CRISPR-based drug target discovery in cancer and autoimmunity
A major part of the different projects in the lab involves using CRISPR-based custom screens as a discovery platform to understand complex biological processes and to identify novel drug targets. To facilitate the design of these custom screens, we have developed a freely accessible web-based software called Green Listed. A review describing bioinformatics tools we use designing and analyzing hypothesis-driven CRISPR screens can be found in Iyer VS et al., 2020). Related CRISPR plasmids that we have deposited can be found at the non-profit repository Addgene.
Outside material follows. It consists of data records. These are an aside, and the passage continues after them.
Lemma removesuffix_app p s : Str.removesuffix p (s ++ p) = s.
Proof.
  unfold Str.removesuffix. rewrite rev_app_distr.
  assert (H : forall a b, Str.starts_with a (a ++ b) = true).
  { induction a as [|x a IHa]; intros b; simpl; [reflexivity|].
    rewrite N.eqb_refl. apply IHa. }
  rewrite H, length_app, Nat.add_sub.
  rewrite firstn_app, firstn_all, Nat.sub_diag. apply app_nil_r.
Qed.

(** The fields of a line are the cells it was made of. *)
Lemma fields_markdown_line cells :
  cells <> [] ->
  Forall (fun c => guarded false c = true) cells ->
  Spec.fields (markdown_line cells) = cells.
Proof.
  intros Hne Hg. unfold Spec.fields, markdown_line.
  change (Str.removeprefix (str "| ")
            (str "| " ++ Str.join (str " | ") cells ++ str " |"))
    with (Str.join (str " | ") cells ++ str " |").
  rewrite removesuffix_app. apply split_join; assumption.
Qed.

Lemma Forall_escaped row :
  Forall (fun c => guarded false c = true) (map escape_markdown_chars row).
Proof. apply Forall_forall. intros c Hc. apply in_map_iff in Hc.
       destruct Hc as (x & <- & _). apply escape_guarded. Qed.

Lemma nonempty_length {A} (l : list A) : 1 <= length l -> l <> [].
Proof. destruct l; simpl; [lia|discriminate]. Qed.
(* ===== verification/Prelude.v ===== *)
(** * TinyOS v.3: a verification development

  TinyOS is a small operating system for teaching: a simulated multicore machine, a kernel with processes, streams
  and devices on it, and user programs with a shell.  This library models its C code as functions and step
  relations and proves what makes them correct.

  ** The parts of the program and the files that model them

  From the bottom up, with the sources under src/:

  - [Rlist] (util.h): the intrusive circular lists that all of the kernel is built of, as code over a store of
    nodes.  [ring] and [rlist] describe the store; each operation has a lemma that says which rings it makes of
    which, and [queue_refinement] that sequences of them behave as sequences on lists.  [Lists] holds
    families of lists in one store.
  - [Iface]: what the components promise to each other, as classes of operations with classes of laws: [BiosOps]
    and [SerialOps] (the machine), [WakeOps], [SleepOps] and [SpawnOps] (the scheduler).  The clients are modelled
    and proved against these; [Bios], [Sched] and [Instances] give the instances.
  - [Bios] (bios.h, bios.c): cores with interrupts, halting and timers, serial ports, and the interrupt controller
    thread.  What the host answers is an argument of the operations.  [VmLife]: the threads of the machine from
    [vm_boot] to its end, with the two barriers.  [Host]: the system calls of the host, with the loops over those that
    are interrupted.  [BiosExamples] (bios_example1.c to bios_example5.c): programs on the bare machine.
  - [Sched], [SchedInv], [SchedSys] (kernel_sched.h, kernel_sched.c): threads, the ready queue, the timeout list,
    yielding and gaining a core; the invariant that its operations keep; and all cores together as a
    transition system.  An operation is one critical section of the scheduler's spinlock.
  - [Mutex], [CondVar] (kernel_cc.h, kernel_cc.c): the spinning mutex as a machine of its atomic accesses, the kernel
    lock as the monitor that it is, and condition variables over the interface of the scheduler.  [Monitor]: programs on
    mutexes and condition variables, an instruction at a time, for [Philosophers] and [TimedTests].
  - [Kernel] (kernel_proc.h, kernel_streams.h, kernel_dev.h): the tables as one state.  [Dev] (kernel_dev.c), [Streams]
    (kernel_streams.c) and [Proc] (kernel_proc.c) are the operations and the system calls on it.  [ProcInv],
    [ProcOps] and [ProcExit] prove that they keep the tables well formed ([kernel_ok]) and say what
    they do; [ProcSpec] is an abstract specification of processes (a tree with exit statuses) that they refine.
  - [Boot] (kernel_init.c): from the tables as the loader leaves them to a well-formed kernel with two processes.
  - [Sys] (kernel_sys.c, kernel_init.c, and the calls of kernel_threads.c, kernel_socket.c and kernel_pipe.c, which are
    not implemented): programs are trees of instructions and system calls; the system is the kernel, a thread
    for each process, and the memory.  A system call runs under the kernel lock to its end or to the
    [kernel_wait] in which it sleeps, so it is one step.  The interrupt handler of the terminals, the terminals and
    the scheduler take steps of their own.  [SysInv] and [SysOps] prove the invariant, [SysProps] the properties.
  - [Executor]: the executor of [Sys], which picks the next thread and runs the system as far as it goes, takes
    steps of the system only; the tests and the sessions at the shell are run by it.
  - [Prog]: statements of programs in sequence, and what they use of the C library.  [Argv] (util.h, tinyoslib.c):
    vectors of arguments and the execution of programs, with the lengths that the code keeps in an [int].  [Exceptions]
    (util.h, util.c): TRY-blocks and unwinding; a frame has its jump target, and code falls through or jumps to one.
  - [Utilities], [Shell] and [Remote] (tinyos_shell.c, tinyoslib.c): the filters and other programs, the shell and the
    initial task, the remote client and its server with the log of the server.  [Terminal] (terminal.c): the
    emulator of a terminal, between the pipes of the machine and a user.
  - [Symposium] and [Party] (symposium.c): the dining philosophers, whose steps are critical sections and, between them,
    the thoughts, which may divide by zero; the process that starts them and frees their table.  [Philosophers]: their
    instructions on [Monitor], which refine [Symposium].
  - [Console] (console.c, mtask.c, tinyoslib.c): the pseudo console, C streams on file ids, and the programs that boot.
  - [UnitTest] (unit_testing.h, unit_testing.c): the test library with its command line and messages.  [TestRunner]: the
    processes in which it executes tests, with their signals, and the daemons of the terminals.  [ApiTests],
    [ExerciseTests], [TimedTests] and [ClockTests] (validate_api.c): the test suite as programs that the modelled kernel
    runs; those of timed waits are programs on [Monitor], and those that measure time have the clock as an argument.
    [UtilTests] (test_util.c): the tests of the lists, of the vectors of arguments and of the exceptions.

  Functions, records and constructors have the names of the C code where these are free in Rocq.  A pointer is a key
  of a map (or an offset in a buffer); an access through a bad pointer is the outcome [Err BadAccess], an [assert] that
  fails [Err AssertFail], [FATAL] and [abort] [Err Fatal], as is what ends the program at once (a division by zero, a signal).  Machine integers are in [Z], with [wrap] where the
  code can overflow.

  ** What is proved

  - Of the system ([SysProps]), in every state that it reaches from boot, whatever its programs do and in whichever
    order: no system call faults (a [Write] to a terminal that refuses its first byte polls it, and
    is the one call that neither returns nor sleeps); the lists of children are exactly the children, and everybody descends from the
    initial process; reference counts are exact and the free list holds exactly the unused blocks; no exit
    of a child is missed; there is no deadlock (whoever waits for good waits for a terminal, or for a child that was made
    without a task); the initial process ends last; [Exec], [WaitChild], [Exit],
    [Dup2], [OpenTerminal] and [Read] do what they promise on every branch; the steps refine [ProcSpec].
  - Of the scheduler ([SchedSys]): it never faults, a thread is on one core at most, the ready queue and the timeout
    list hold exactly whom they should, no wakeup is lost, and what each operation does.
  - Of synchronisation ([CondVar], [Mutex]): the rings of the condition variables hold exactly the waiters, signals wake the first waiter and broadcasts all, mutual exclusion of
    the mutexes and of the kernel lock.
  - Of the machine ([Bios]): it never faults, and dispatching loses no interrupt; [halt_misses_interrupt] shows
    an interleaving in which a core sleeps with an interrupt pending.  Of its life ([VmLife]): no core enters the boot
    code before all are set up, and none ends before all have left it and the interrupt controller has stopped; and
    [vm_boot] returns if the boot code does and no core sleeps for ever.  Of the programs on it ([BiosExamples]): nobody says farewell before all have greeted, and the dialogue on a port is what it
    should be, however slow the port.
  - Of the lists ([Rlist]): refinement of sequences, the ring surgery of [rl_splice]; [pop_back_empties_list] shows
    that [rlist_pop_back] empties its list.
  - Of the user level: packing arguments and executing programs round-trip, also over a connection to the remote
    server if the request has at most 2048 bytes; its log prints what was logged in order; a TRY-block runs every handler
    of its frame once, and leaves the stack as it was or by a jump to a block around it; philosophers exclude their
    neighbours, those who sleep are the hungry ones, and the process that runs them frees their table when nobody uses it
    any more, unless they have no number to think of; their instructions on the condition variables refine their steps;
    the filters and [hanoi] are correct; the shell splits command lines rightly; the emulator loses, doubles and reorders
    nothing, and moves a byte when both sides are ready; the library that runs the tests answers the verdict of the test,
    and its daemons serve every pattern ([TestRunner]).  Evaluated on small instances: the test suites, the tests of timed
    waits under all schedules, and a session at the shell.

  A theorem with hypotheses comes with a witness, a concrete instance of it.

  ** Bounds and fuel

  A loop whose end is not structural takes fuel and yields [OutOfFuel] without it; callers give a number that is
  proved to be enough (the size of the store for walks of lists, of the table for waits, the number of handlers
  for unwinding), so that the theorems say that the calls return.  The sizes of the process table and of the table of
  file control blocks are parameters ([config] in [SysProps]): at least two processes, and few enough that reference
  counts fit in 32 bits; MAX_PROC is 65536 and satisfies this.  A [Write] polls its terminal without bound; a
  step of the model follows as many polls as the terminal's [patience], a number of any size, and is [Err Stalled] when the
  call has not returned by then ([serial_write_loop] in [Dev]); the call is tried again when the terminal has changed.  Programs that read without end (filters, the shell)
  have fuel of their own, more than what they are given to read.

  ** What is not modelled, and why

  - The bodies of the context switch (swapcontext), signals and threads of the host: they are steps and arguments.
  - Accesses of the memory by user programs beyond one shared state: programs are arbitrary functions of it.
  - Threads inside a process, pipes, sockets and information streams: this kernel has stubs for them, which are
    modelled, with what their tests and the remote server do when the calls fail.  [Remote] also gives the answers of
    a connection that works, as the partner of the server's threads.
  - Timed waits in programs of [Sys]: condition variables are modelled at the level of threads ([CondVar], [Monitor]),
    and a philosopher is a process of steps of its own, not a program of [Sys].
  - The pseudo console as a call of a program of [Sys]: [Console] has what it does to the tables, which it changes without
    the kernel lock; the programs that boot with it have its call as a parameter.
  - The setting up of signals and threads in bios.c, the statistics that it does not print, and what argp does besides
    calling [parse_options]; EINTR at the console of the remote server.
  - test_example.c, which tests nothing of the program. *)

From stdpp Require Export base tactics option list gmap countable finite.
From Stdlib Require Export ZArith Lia.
Examples of how we work with CRISPR for discovery in vitro and in vivo is found in Shen Y et al., 2021, where we describe the Rapid CRISPR Competitive/RCC assay and the ImmunoCRISPR/iCR model system), as well as in Jiang L et al., 2021, Cancer Research, where we study the CRISPR DNA damage response).
Several projects in the lab also relate to our interest in signaling downstream of the IL-4 receptor (IL-4R). The basis for this interest was the unexpected finding that the expression of the IL-4R is essential for the activity of a drug (IVIG) used to treat patients with autoimmune disease and that the expression of this receptor is highly regulated during inflammation (Anthony RM et al., 2011, Nature, and Wermeling F et al., 2013, PNAS). More recently we published a study describing how IL-4 can affect neutrophils, and consequences of this in the autoimmune setting (Panda SK et al., 2020, PNAS).